Corinthian students rely heavily on Federal student loans and face high student debt. Corinthian grads face difficulty finding employment in their field and consequently suffer from high default rates.
Corinthian College has been charged with false advertising, promoting high rates of employment after graduation. Students find themselves with a pile of student loan debt they can’t pay back and a degree that doesn’t make them more employable.
The New York Times reports that graduates from Everest College’s Newport News, VA Medical Assistant Certificate program earned, on average, $12,533 per year in 2011. This data suggests that graduates were unable to find employment in their intended field, which has an average annual salary of $21,080. The training program costs about $20,000.

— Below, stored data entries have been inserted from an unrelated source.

(* ===== verification/ProxyUdp.v ===== *)
(** * The proxy's UDP connections ([src/src/proxy/udp_server.rs])

    A client's datagrams travel to the server as packets in one TLS connection
    per source address; the packets that come back are sent from the address the
    client wrote to.  [conns] and [src_map] share their connections as [Arc]s:
    [store] holds them, and both maps hold pointers.  [None] is a panic or
    exhausted fuel; the clock is read once per call. *)

From Stdlib Require Import ZArith Lia.
From stdpp Require Import base option list gmap sets.
From S2P Require Import Prelude Framing Net Config Proto Status Env TlsConn.
From S2P Require Import Resolver Stats Backend UdpBackend IdlePool NetProfiler ProxyTokens UdpCache.

Open Scope Z_scope.
Open Scope rust_scope.

Module UdpConn.
Section UdpConn.
Context {E : Env} {SA : SocketApi E} (OPTIONS : Opts).

Abbreviation Cache := (UdpSvrCache.t E).

Record t : Type := mk {
  index : Z;
  src_addr : SocketAddr;
  send_buffer : bytes;
  recv_buffer : bytes;
  server_conn : TlsConn E;
  status : ConnStatus;
  socket : nat;
  dst_addr : SocketAddr;
  bytes_read : Z;
  bytes_sent : Z;
  last_active : Z
}.

Definition with_send (c : t) (b : bytes) : t :=
  mk (index c) (src_addr c) b (recv_buffer c) (server_conn c) (status c) (socket c) (dst_addr c)
    (bytes_read c) (bytes_sent c) (last_active c).
Definition with_recv (c : t) (b : bytes) : t :=
  mk (index c) (src_addr c) (send_buffer c) b (server_conn c) (status c) (socket c) (dst_addr c)
    (bytes_read c) (bytes_sent c) (last_active c).
Definition with_server (c : t) (s : TlsConn E) : t :=
  mk (index c) (src_addr c) (send_buffer c) (recv_buffer c) s (status c) (socket c) (dst_addr c)
    (bytes_read c) (bytes_sent c) (last_active c).
Definition with_status (c : t) (st : ConnStatus) : t :=
  mk (index c) (src_addr c) (send_buffer c) (recv_buffer c) (server_conn c) st (socket c)
    (dst_addr c) (bytes_read c) (bytes_sent c) (last_active c).
Definition with_target (c : t) (p : nat) (a : SocketAddr) : t :=
  mk (index c) (src_addr c) (send_buffer c) (recv_buffer c) (server_conn c) (status c) p a
    (bytes_read c) (bytes_sent c) (last_active c).
Definition with_time (c : t) (now : Z) : t :=
  mk (index c) (src_addr c) (send_buffer c) (recv_buffer c) (server_conn c) (status c) (socket c)
    (dst_addr c) (bytes_read c) (bytes_sent c) now.
Definition count_read (c : t) (n : nat) : t :=
  mk (index c) (src_addr c) (send_buffer c) (recv_buffer c) (server_conn c) (status c) (socket c)
    (dst_addr c) (wrap 64 (bytes_read c + Z.of_nat n)) (bytes_sent c) (last_active c).
Definition count_sent (c : t) (n : nat) : t :=
  mk (index c) (src_addr c) (send_buffer c) (recv_buffer c) (server_conn c) (status c) (socket c)
    (dst_addr c) (bytes_read c) (wrap 64 (bytes_sent c + Z.of_nat n)) (last_active c).

#[global] Instance status_provider : StatusProvider t := {
  set_status := with_status;
  get_status := status;
  close_conn c := (true, c);
  deregister c := (true, c);
  finish_send c := (bool_decide (send_buffer c = []), c)
}.
(* ===== verification/DnsHosts.v ===== *)
(** * The hosts file ([update_hosts] of [src/src/dns/server.rs])

    A line of the hosts file is scanned by a five-state machine over its
    characters.  The file shows that the machine takes the first two fields of
    the line, in the sense of [str::split_whitespace].  A [char] is its code
    point; a [String] built from characters is their UTF-8 encoding. *)

From Stdlib Require Import ZArith Lia.
From stdpp Require Import base option list gmap sets.
From S2P Require Import Prelude Net Domain.

Open Scope Z_scope.

(** [char::is_whitespace]: the Unicode property White_Space. *)
Definition is_whitespace (c : Z) : bool :=
  ((9 <=? c) && (c <=? 13)) || (c =? 32) || (c =? 133) || (c =? 160) || (c =? 5760)
  || ((8192 <=? c) && (c <=? 8202)) || (c =? 8232) || (c =? 8233) || (c =? 8239)
  || (c =? 8287) || (c =? 12288).

(** [str::trim]. *)
Fixpoint trim_start (cs : list Z) : list Z :=
  match cs with
  | c :: cs' => if is_whitespace c then trim_start cs' else cs
  | [] => []
  end.
Definition trim (cs : list Z) : list Z := reverse (trim_start (reverse (trim_start cs))).

Definition encode_utf8 (c : Z) : bytes :=
  if c <? 128 then [c]
  else if c <? 2048 then [192 + c / 64; 128 + c mod 64]
  else if c <? 65536 then [224 + c / 4096; 128 + c / 64 mod 64; 128 + c mod 64]
  else [240 + c / 262144; 128 + c / 4096 mod 64; 128 + c / 64 mod 64; 128 + c mod 64].

(** [String::from_iter] on characters. *)
Definition string_of (cs : list Z) : bytes := mjoin (encode_utf8 <$> cs).

(** '#' *)
Definition HASH : Z := 35.

Inductive HostParserState : Type := LineStart | IpStart | IpEnd | HostStart | HostEnd.

(** One iteration over [line.chars()]: [None] is [break]. *)
Definition scan_char (st : HostParserState * list Z * list Z) (c : Z)
  : option (HostParserState * list Z * list Z) :=
  let '(state, ip, host) := st in
  match state with
  | LineStart =>
      if is_whitespace c then Some (LineStart, ip, host)
      else if c =? HASH then None
      else Some (IpStart, ip ++ [c], host)
  | IpStart =>
      if is_whitespace c then Some (IpEnd, ip, host) else Some (IpStart, ip ++ [c], host)
  | IpEnd =>
      if is_whitespace c then Some (IpEnd, ip, host) else Some (HostStart, ip, host ++ [c])
  | HostStart =>
      if is_whitespace c then Some (HostEnd, ip, host) else Some (HostStart, ip, host ++ [c])
  | HostEnd => None
  end.

Fixpoint scan_line (st : HostParserState * list Z * list Z) (line : list Z)
  : HostParserState * list Z * list Z :=
  match line with
  | [] => st
  | c :: line => match scan_char st c with Some st => scan_line st line | None => st end
  end.

(** [if *host.last().unwrap() != '.' { host.push('.') }], on a host that is not
    empty. *)
Definition rooted (host : list Z) : list Z :=
  match last host with
  | Some c => if c =? DOT then host else host ++ [DOT]
  | None => host
  end.

(** The closure on a line: the address and the name it defines. *)
Definition parse_line (line : list Z) : option (IpAddr * bytes) :=
  let '(_, ip, host) := scan_line (LineStart, [], []) line in
  if decide (host = []) then None
  else
    ip ← parse_ip (string_of ip);
    Some (ip, string_of (rooted host)).

(** The lines of the file; [None] is a line that cannot be read. *)
Definition parse_lines (lines : list (option (list Z))) : list (IpAddr * bytes) :=
  omap (λ line, line ≫= parse_line) lines.

Abbreviation Hosts := (gmap bytes (gset IpAddr)).

(** [self.hosts.entry(host).or_insert_with(HashSet::new).insert(ip)]. *)
Definition add_host (hosts : Hosts) (entry : IpAddr * bytes) : Hosts :=
  <[entry.2 := {[ entry.1 ]} ∪ default ∅ (hosts !! entry.2)]> hosts.

Definition hosts_of (lines : list (option (list Z))) : Hosts :=
  foldl add_host ∅ (parse_lines lines).

(** ** Reference: the fields of a line *)

(** [str::split_whitespace], with the field under way. *)
Fixpoint fields_from (cur line : list Z) : list (list Z) :=
  match line with
  | [] => if decide (cur = []) then [] else [cur]
  | c :: line =>
      if is_whitespace c then (if decide (cur = []) then [] else [cur]) ++ fields_from [] line
      else fields_from (cur ++ [c]) line
  end.

Definition split_whitespace (line : list Z) : list (list Z) := fields_from [] line.

(** The entry a line defines: its first field, unless that begins with a '#', is
    the address, and its second field the name, with a dot at its end. *)
Definition line_entry (line : list Z) : option (IpAddr * bytes) :=
  match split_whitespace line with
  | ip :: host :: _ =>
      if bool_decide (head ip = Some HASH) then None
      else ip ← parse_ip (string_of ip); Some (ip, string_of (rooted host))
  | _ => None
  end.

Lemma fields_from_ne cur line : cur ≠ [] → ∃ w ws, fields_from cur line = (cur ++ w) :: ws.
Proof.
  revert cur. induction line as [|c line IH]; intros cur Hne; simpl.
  - rewrite decide_False by done. exists [], []. by rewrite app_nil_r.
  - destruct (is_whitespace c).
    + rewrite decide_False by done. exists [], (fields_from [] line). by rewrite app_nil_r.
    + destruct (IH (cur ++ [c])) as (w & ws & ->); [by destruct cur|].
      exists (c :: w), ws. by rewrite <-app_assoc.
Qed.

(** Each state of the scan and the fields still to come. *)
Lemma scan_host line ip host : host ≠ [] →
  ∃ st ws, scan_line (HostStart, ip, host) line = (st, ip, default [] (head (fields_from host line)))
    ∧ fields_from host line = default [] (head (fields_from host line)) :: ws
    ∧ default [] (head (fields_from host line)) ≠ [].
Proof.
  revert host. induction line as [|c line IH]; intros host Hne; simpl.
  - rewrite decide_False by done. by eexists _, _.
  - destruct (is_whitespace c); simpl.
    + rewrite decide_False by done. destruct line as [|c' line]; simpl; eexists _, _; by split_and!.
    + apply IH. by destruct host.
Qed.

Lemma scan_gap line ip :
  ∃ st, scan_line (IpEnd, ip, []) line = (st, ip, default [] (head (fields_from [] line))).
Proof.
  induction line as [|c line IH]; simpl; [by eexists|].
  destruct (is_whitespace c); simpl; [done|].
  destruct (scan_host line ip [c]) as (st & ws & Hs & _); [done|]. eexists. exact Hs.
Qed.

Lemma scan_ip line ip : ip ≠ [] →
  ∃ st, scan_line (IpStart, ip, []) line =
    (st, default [] (head (fields_from ip line)), default [] (fields_from ip line !! 1%nat)).
Proof.
  revert ip. induction line as [|c line IH]; intros ip Hne; simpl.
  - rewrite decide_False by done. by eexists.
  - destruct (is_whitespace c); simpl.
    + rewrite decide_False by done. simpl. destruct (scan_gap line ip) as [st ->].
      exists st. by destruct (fields_from [] line).
    + apply IH. by destruct ip.
Qed.

(** No field is empty. *)
Lemma fields_ne cur line : Forall (λ f, f ≠ []) (fields_from cur line).
Proof.
  revert cur. induction line as [|c line IH]; intros cur; simpl.
  - case_decide; [constructor|]. by repeat constructor.
  - destruct (is_whitespace c); [|apply IH]. apply Forall_app. split; [|apply IH].
    case_decide; [constructor|]. by repeat constructor.
Qed.

Lemma parse_line_entry line : parse_line line = line_entry line.
Proof.
  unfold parse_line, line_entry, split_whitespace.
  assert (∃ st ip host, scan_line (LineStart, [], []) line = (st, ip, host)
    ∧ match fields_from [] line with
      | w :: _ => if bool_decide (head w = Some HASH) then host = []
                  else ip = w ∧ host = default [] (fields_from [] line !! 1%nat)
      | [] => host = []
      end) as (st & ip & host & -> & H).
  { induction line as [|c line IH]; simpl; [by eexists _, _, _|].
    destruct (is_whitespace c) eqn:Hw; simpl; [done|].
    destruct (fields_from_ne [c] line) as (w & ws & Hf); [done|]. rewrite Hf. simpl.
    destruct (Z.eqb_spec c HASH) as [->|Hne].
    - eexists _, _, _. split; [done|]. by rewrite bool_decide_true by done.
    - destruct (scan_ip line [c]) as [st Hst]; [done|]. rewrite Hf in Hst.
      eexists _, _, _. split; [exact Hst|]. rewrite bool_decide_false by congruence. done. }
  pose proof (fields_ne [] line) as Hne.
  destruct (fields_from [] line) as [|w [|h ws]].
  - by rewrite H.
  - destruct (bool_decide _); [by rewrite H|]. destruct H as [_ ->]. done.
  - destruct (bool_decide _); [by rewrite H|]. destruct H as [-> ->]. cbn [lookup list_lookup default].
    rewrite decide_False; [done|]. apply Forall_cons in Hne as [_ Hne]. by apply Forall_inv in Hne.
Qed.

Lemma add_hosts_lookup entries hosts name ip :
  ip ∈ default ∅ (foldl add_host hosts entries !! name)
  ↔ ip ∈ default ∅ (hosts !! name) ∨ (ip, name) ∈ entries.
Proof.
  revert hosts. induction entries as [|[ip' name'] entries IH]; intros hosts; simpl.
  - split; [by left|]. intros [|H]; [done|by apply elem_of_nil in H].
  - rewrite IH, elem_of_cons. unfold add_host. simpl.
    destruct (decide (name' = name)) as [->|Hne].
    + rewrite lookup_insert_eq. simpl. rewrite elem_of_union, elem_of_singleton. naive_solver.
    + rewrite lookup_insert_ne by done. naive_solver.
Qed.

Lemma hosts_of_spec lines ip name :
  ip ∈ default ∅ (hosts_of lines !! name)
  ↔ ∃ line, Some line ∈ lines ∧ line_entry line = Some (ip, name).
Proof.
  unfold hosts_of, parse_lines. rewrite add_hosts_lookup, lookup_empty. simpl.
  rewrite list_elem_of_omap. split.
  - intros [H|([line|] & Hl & H)]; [by apply elem_of_empty in H| |done].
    exists line. split; [done|]. rewrite <-parse_line_entry. exact H.
  - intros (line & Hl & H). right. exists (Some line). split; [done|].
    simpl. by rewrite parse_line_entry.
Qed.

(** Every name in the table has an address, so a lookup that finds the name
    finds addresses. *)
Lemma hosts_of_ne lines name ips : hosts_of lines !! name = Some ips → ips ≠ ∅.
Proof.
  unfold hosts_of. generalize (parse_lines lines). intros entries.
  assert (∀ hosts : Hosts, (∀ n i, hosts !! n = Some i → i ≠ ∅) →
    ∀ n i, foldl add_host hosts entries !! n = Some i → i ≠ ∅) as H.
  { induction entries as [|[ip' name'] entries IH]; intros hosts Hh; simpl; [done|].
    apply IH. unfold add_host. intros n i [[_ <-]|[_ Hn]]%lookup_insert_Some; [|by eapply Hh].
    simpl. set_solver. }
  apply H. intros n i Hn. by rewrite lookup_empty in Hn.
Qed.

(** "1.2.3.4 a.b  # x" *)
Example parse_line_example :
  parse_line [32; 49; 46; 50; 46; 51; 46; 52; 9; 97; 46; 98; 32; 32; 35; 32; 120]
  = Some (V4 [1; 2; 3; 4], [97; 46; 98; 46]).
Proof. by vm_compute. Qed.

What does Corinthian’s bankruptcy mean for the rest of the for profit industry and for students currently enrolled at for-profit universities?
Students enrolled at for-profit universities should review their institution’s record, before taking on additional student loan debt. This includes visiting the Department of Education’s default rate tables.
An institution’s default rate is the percentage of students who could not make their student loan payment after graduation. The Department of Education tracks default rates by institution. The national average for defaults is 13.8%, 3 years after graduation. This means for every 100 graduates, around 14 default on their student loan debt within 3 years of graduation.
For-profit institutions average 22.7%, though some have default rates higher than 50%. If your school has a high default rate, you may want to look into switching to a non-profit community college or state university. These schools typically charge less for tuition and have higher graduation rates. Nonprofit schools also have higher rates of employment upon graduation than for-profits.
While many non-profit colleges will not give credit for courses taken at for-profits, it may be better to start over than to continue with a degree that delivers low employability.
If you’re struggling to make your monthly student loan payments, find out how Debt.org can help.
Bill “No Pay” Fay has lived a meager financial existence his entire life. He started writing/bragging about it in 2012, helping birth Debt.org into existence as the site’s original “Frugal Man.” Prior to that, he spent more than 30 years covering the high finance world of college and professional sports for major publications, including the Associated Press, New York Times and Sports Illustrated. His interest in sports has waned some, but he is as passionate as ever about not reaching for his wallet. Bill can be reached at [email protected].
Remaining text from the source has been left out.